(** An upstream with four regions and the eight content types: the count of
    a listing depends on the region or on the content type asked for; content
    type 39 holds 500 records and every other type 100. *)
Definition sampleAreaCodes : list AreaCode.t :=
  [ AreaCode.mk "1" "서울" (Some "1");
    AreaCode.mk "6" "부산" (Some "2");
    AreaCode.mk "31" "경기도" (Some "3");
    AreaCode.mk "39" "제주도" (Some "4") ].

Definition sampleCount (url : Query) : Z :=
  match lookup "areaCode" url with
  | Some code =>
      if String.eqb code "1" then 150
      else if String.eqb code "6" then 90
      else if String.eqb code "31" then 300
      else 20
  | None =>
      match lookup "contentTypeId" url with
      | Some id => if String.eqb id "39" then 500 else 100
      | None => 0
      end
  end.

Definition sampleListing (url : Query) : Response JsObject :=
  mkResponse 200 "OK"
    (Ok (mkEnvelope (mkHeader "0000" (Some "OK"))
           (Some (Body.mk (Some (OneItem [("contentid", "125266")]))
                          (Some 1) (Some 1) (Some (sampleCount url)))))).

Definition sampleUpstream : World :=
  mkWorld (Some "key") None None
    (fun ep =>
       match ep as ep0 return Query -> nat -> FetchOutcome (ItemOf ep0) with
       | areaCode2 => fun url n =>
           Responds
             (mkResponse 200 "OK"
                (Ok (mkEnvelope (mkHeader "0000" (Some "OK"))
                       (Some (Body.mk (Some (ItemArray sampleAreaCodes))
                                      (Some 100) (Some 1) (Some 4))))))
       | areaBasedList2 => fun url n => Responds (sampleListing url)
       | searchKeyword2 => fun url n => Responds (sampleListing url)
       | detailCommon2 => fun url n => Responds (sampleListing url)
       | detailIntro2 => fun url n => Responds (sampleListing url)
       | detailImage2 => fun url n => Responds (sampleListing url)
       | detailPetTour2 => fun url n => Responds (sampleListing url)
       end)
    1762041600000.

(** An upstream that answers the area codes of [sampleAreaCodes] and, for a
    listing of one content type, the count that [counts] gives for the type,
    0 for a type it does not list. *)
Definition countOfType (counts : list (string * Z)) (url : Query) : Z :=
  match lookup "contentTypeId" url with
  | Some id =>
      match find (fun entry => String.eqb (fst entry) id) counts with
      | Some entry => snd entry
      | None => 0
      end
  | None => 0
  end.

Definition countedListing (count : Z) : Response JsObject :=
  mkResponse 200 "OK"
    (Ok (mkEnvelope (mkHeader "0000" (Some "OK"))
           (Some (Body.mk (Some (OneItem [("contentid", "125266")]))
                          (Some 1) (Some 1) (Some count))))).

Definition upstreamCounting (counts : list (string * Z)) : World :=
  mkWorld (Some "key") None None
    (fun ep =>
       match ep as ep0 return Query -> nat -> FetchOutcome (ItemOf ep0) with
       | areaCode2 => fun url n =>
           Responds
             (mkResponse 200 "OK"
                (Ok (mkEnvelope (mkHeader "0000" (Some "OK"))
                       (Some (Body.mk (Some (ItemArray sampleAreaCodes))
                                      (Some 100) (Some 1) (Some 4))))))
       | areaBasedList2 => fun url n => Responds (countedListing (countOfType counts url))
       | searchKeyword2 => fun url n => Responds (countedListing (countOfType counts url))
       | detailCommon2 => fun url n => Responds (countedListing (countOfType counts url))
       | detailIntro2 => fun url n => Responds (countedListing (countOfType counts url))
       | detailImage2 => fun url n => Responds (countedListing (countOfType counts url))
       | detailPetTour2 => fun url n => Responds (countedListing (countOfType counts url))
       end)
    1762041600000.

(** 23 places of type 12 and 137 of type 14: 160 in all. *)
Definition twentyThreeOf160 : World := upstreamCounting [("12", 23); ("14", 137)].


(** 2^53 places of type 12, one of type 14 and one of type 15. *)
Definition hugeCounts : World :=
  upstreamCounting [("12", 2 ^ 53); ("14", 1); ("15", 1)].





(** The transport as the specification words it: whatever makes the attempts
    before the [k]-th fail, the timeout included, the response of the first
    attempt that succeeds is returned. *)
Definition retries_after_any_failure : Prop :=
  forall w ep url k r,
    (k <= MAX_RETRIES)%nat ->
    (forall i, (i < k)%nat -> fails (fetch w ep url i) = true) ->
    fetch w ep url k = Responds r -> ok r = true ->
    outcome (fetchWithRetry w ep url 0) = Ok r.

(* ===================================================================== *)
(** * User messages (tour-api.ts, lines 99-128) *)
(* ===================================================================== *)

(** [getUserMessage()] of a [TourAPIError] with the given fields. *)
Definition getUserMessage (message : string) (statusCode : option Z)
  (errorType : TourAPIErrorType) : string :=
  match errorType with
  | API_KEY_MISSING
  | API_KEY_INVALID => "서비스 설정에 문제가 있습니다. 잠시 후 다시 시도해주세요."
  | NETWORK_ERROR => "인터넷 연결을 확인하고 잠시 후 다시 시도해주세요."
  | TIMEOUT_ERROR => "서버 응답이 지연되고 있습니다. 잠시 후 다시 시도해주세요."
  | HTTP_ERROR =>
      match statusCode with
      | Some code =>
          if code =? 404 then "요청한 정보를 찾을 수 없습니다."
          else if code =? 429 then "요청이 너무 많습니다. 잠시 후 다시 시도해주세요."
          else if negb (code =? 0) && (500 <=? code)
               then "서버에 문제가 발생했습니다. 잠시 후 다시 시도해주세요."
               else "요청 처리 중 오류가 발생했습니다."
      | None => "요청 처리 중 오류가 발생했습니다."
      end
  | API_ERROR => "관광지 정보를 불러오는 중 오류가 발생했습니다."
  | PARSE_ERROR => "데이터 처리 중 오류가 발생했습니다."
  | VALIDATION_ERROR => message
  | UNKNOWN_ERROR => "오류가 발생했습니다. 잠시 후 다시 시도해주세요."
  end.

(** The messages [getUserMessage] keeps for an HTTP status. *)
Definition httpStatusMessages : list string :=
  [ "요청한 정보를 찾을 수 없습니다.";
    "요청이 너무 많습니다. 잠시 후 다시 시도해주세요.";
    "서버에 문제가 발생했습니다. 잠시 후 다시 시도해주세요.";
    "요청 처리 중 오류가 발생했습니다." ].

(* ===================================================================== *)
(** * Further observations *)
(* ===================================================================== *)

(** The service key the environment holds: the first of
    [NEXT_PUBLIC_TOUR_API_KEY] and [TOUR_API_KEY] that is set and not
    empty. *)
Definition serviceKeyOf (w : World) : option string :=
  match NEXT_PUBLIC_TOUR_API_KEY w with
  | Some (String c s) => Some (String c s)
  | _ =>
      match TOUR_API_KEY w with
      | Some (String c s) => Some (String c s)
      | _ => None
      end
  end.

(** [response.json()] rejects with built-in errors only, never with a
    [TourAPIError]. *)
Definition nativeJson (w : World) : Prop :=
  forall ep url n r e,
    fetch w ep url n = Responds r -> json r = Throw e ->
    instanceof_TourAPIError e = false.

(** Whatever the run throws satisfies [P]. *)
Definition throwsOnly {A} (P : Thrown -> Prop) (m : M A) : Prop :=
  forall e, outcome m = Throw e -> P e.

(** A [TourAPIError] whose type is one of [types]. *)
Definition typedAmong (types : list TourAPIErrorType) (e : Thrown) : Prop :=
  exists t, errorType_of e = Some t /\ In t types.

(** A [TourAPIError] whose type is one of [types], or a value that is not a
    [TourAPIError]. *)
Definition typedAmongOrForeign (types : list TourAPIErrorType) (e : Thrown) : Prop :=
  instanceof_TourAPIError e = false \/ typedAmong types e.

(** The types of errors the transport ends with. *)
Definition transportTypes : list TourAPIErrorType :=
  [TIMEOUT_ERROR; NETWORK_ERROR; UNKNOWN_ERROR].

(** The types of errors an operation can end with. *)
Definition operationTypes : list TourAPIErrorType :=
  [ VALIDATION_ERROR; API_KEY_MISSING; TIMEOUT_ERROR; NETWORK_ERROR;
    UNKNOWN_ERROR; API_KEY_INVALID; API_ERROR ].

(** Every request of the run carries the service key and the three fixed
    parameters. *)
Definition carriesCommon {A} (serviceKey : string) (m : M A) : Prop :=
  requestsWith "serviceKey" serviceKey m /\
  requestsWith "MobileOS" "ETC" m /\
  requestsWith "MobileApp" "MyTrip" m /\
  requestsWith "_type" "json" m.

(** The query of the request [getAreaBasedList] sends for the given
    parameters. *)
Definition listingQuery (serviceKey : string) (p : AreaBasedListParams.t) : Query :=
  (commonQuery serviceKey ++
   buildQueryString
     [ ("areaCode", opt_str (AreaBasedListParams.areaCode p));
       ("contentTypeId", opt_str (AreaBasedListParams.contentTypeId p));
       ("numOfRows",
        Some (PNum (or_number (AreaBasedListParams.numOfRows p) DEFAULT_NUM_OF_ROWS)));
       ("pageNo",
        Some (PNum (or_number (AreaBasedListParams.pageNo p) DEFAULT_PAGE_NO))) ])%list.

(** The page [getAreaBasedList] builds from a successful envelope. *)
Definition listingOf (data : TourAPIResponse JsObject) : TourListResponse.t :=
  TourListResponse.mk
    match body_field data Body.items with
    | None => []
    | Some (OneItem item) => [item]
    | Some (ItemArray item) => item
    end
    (or_number (body_field data Body.totalCount) 0)
    (or_number (body_field data Body.numOfRows) DEFAULT_NUM_OF_ROWS)
    (or_number (body_field data Body.pageNo) DEFAULT_PAGE_NO).

(** The area-code lookup [getRegionStats] starts with. *)
Definition areaCodeLookup (w : World) : M (list AreaCode.t) :=
  getAreaCode w (AreaCodeParams.mk (Some 100) (Some 1)).

(** An upstream that answers every request with a page that is not JSON. *)
Definition htmlBody : World :=
  mkWorld None (Some "key") None
    (fun ep url n =>
       Responds
         (mkResponse 200 "OK"
            (Throw (NativeError SyntaxErrorClass "SyntaxError"
                      "Unexpected token < in JSON at position 0"))))
    0.

(** An environment without a service key. *)
Definition noKey : World :=
  mkWorld (Some "") None (Some "development")
    (fun ep url n => Responds (emptyResponse 200 "OK"))
    0.

(* ===================================================================== *)
(** * Page numbers (components/ui/loading.tsx, lines 127-226) *)
(* ===================================================================== *)

(** An entry of the page bar: a page number or one of the two ellipses. *)
Inductive PageEntry :=
| PageNumber (page : Z)
| EllipsisStart
| EllipsisEnd.

(** The values [i] of [for (let i = first; i <= last; i++)]. *)
Definition range (first last : Z) : list Z :=
  map (fun k => first + Z.of_nat k) (seq 0 (Z.to_nat (last - first + 1))).

(** [getPageNumbers] (lines 179-226), for a current page and a number of
    pages that are safe integers, as are the two pages before and after the
    current one: the sums and differences are then those of integers, and the
    counter of each loop reaches the value that ends it. *)
Definition getPageNumbers (currentPage totalPages : Z) : list PageEntry :=
  let maxVisible := 5 in
  if totalPages <=? maxVisible then map PageNumber (range 1 totalPages)
  else
    let startPage := Z.max 1 (currentPage - 2) in
    let endPage := Z.min totalPages (currentPage + 2) in
    let adjusted :=
      if endPage - startPage <? maxVisible - 1 then
        if startPage =? 1
        then (startPage, Z.min totalPages (startPage + maxVisible - 1))
        else (Z.max 1 (endPage - maxVisible + 1), endPage)
      else (startPage, endPage) in
    let startPage := fst adjusted in
    let endPage := snd adjusted in
    ((if 1 <? startPage
      then PageNumber 1 :: (if 2 <? startPage then [EllipsisStart] else [])
      else []) ++
     map PageNumber (range startPage endPage) ++
     (if endPage <? totalPages
      then (if endPage <? totalPages - 1 then [EllipsisEnd] else []) ++
           [PageNumber totalPages]
      else []))%list.

(** The page numbers among the entries. *)
Fixpoint pageNumbers (entries : list PageEntry) : list Z :=
  match entries with
  | [] => []
  | PageNumber page :: rest => page :: pageNumbers rest
  | _ :: rest => pageNumbers rest
  end.

(** The handlers (lines 140-177): the page [onPageChange] is called with, if
    it is called.  The pages are safe integers: [currentPage + 1] is then the
    next integer. *)
Definition handlePrevious (currentPage totalPages : Z) : option Z :=
  if 1 <? currentPage then Some (currentPage - 1) else None.

Definition handleNext (currentPage totalPages : Z) : option Z :=
  if currentPage <? totalPages then Some (currentPage + 1) else None.

Definition handlePageClick (currentPage totalPages page : Z) : option Z :=
  if (1 <=? page) && (page <=? totalPages) && negb (page =? currentPage)
  then Some page else None.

------------------------------------

» Task details:
Exactly as they appear, please write out the lines from the opening of the listing above down to the line containing "Definition sampleCount (url", with both end lines included.

» Answer to this task:
(** An upstream with four regions and the eight content types: the count of
    a listing depends on the region or on the content type asked for; content
    type 39 holds 500 records and every other type 100. *)
Definition sampleAreaCodes : list AreaCode.t :=
  [ AreaCode.mk "1" "서울" (Some "1");
    AreaCode.mk "6" "부산" (Some "2");
    AreaCode.mk "31" "경기도" (Some "3");
    AreaCode.mk "39" "제주도" (Some "4") ].

Definition sampleCount (url : Query) : Z :=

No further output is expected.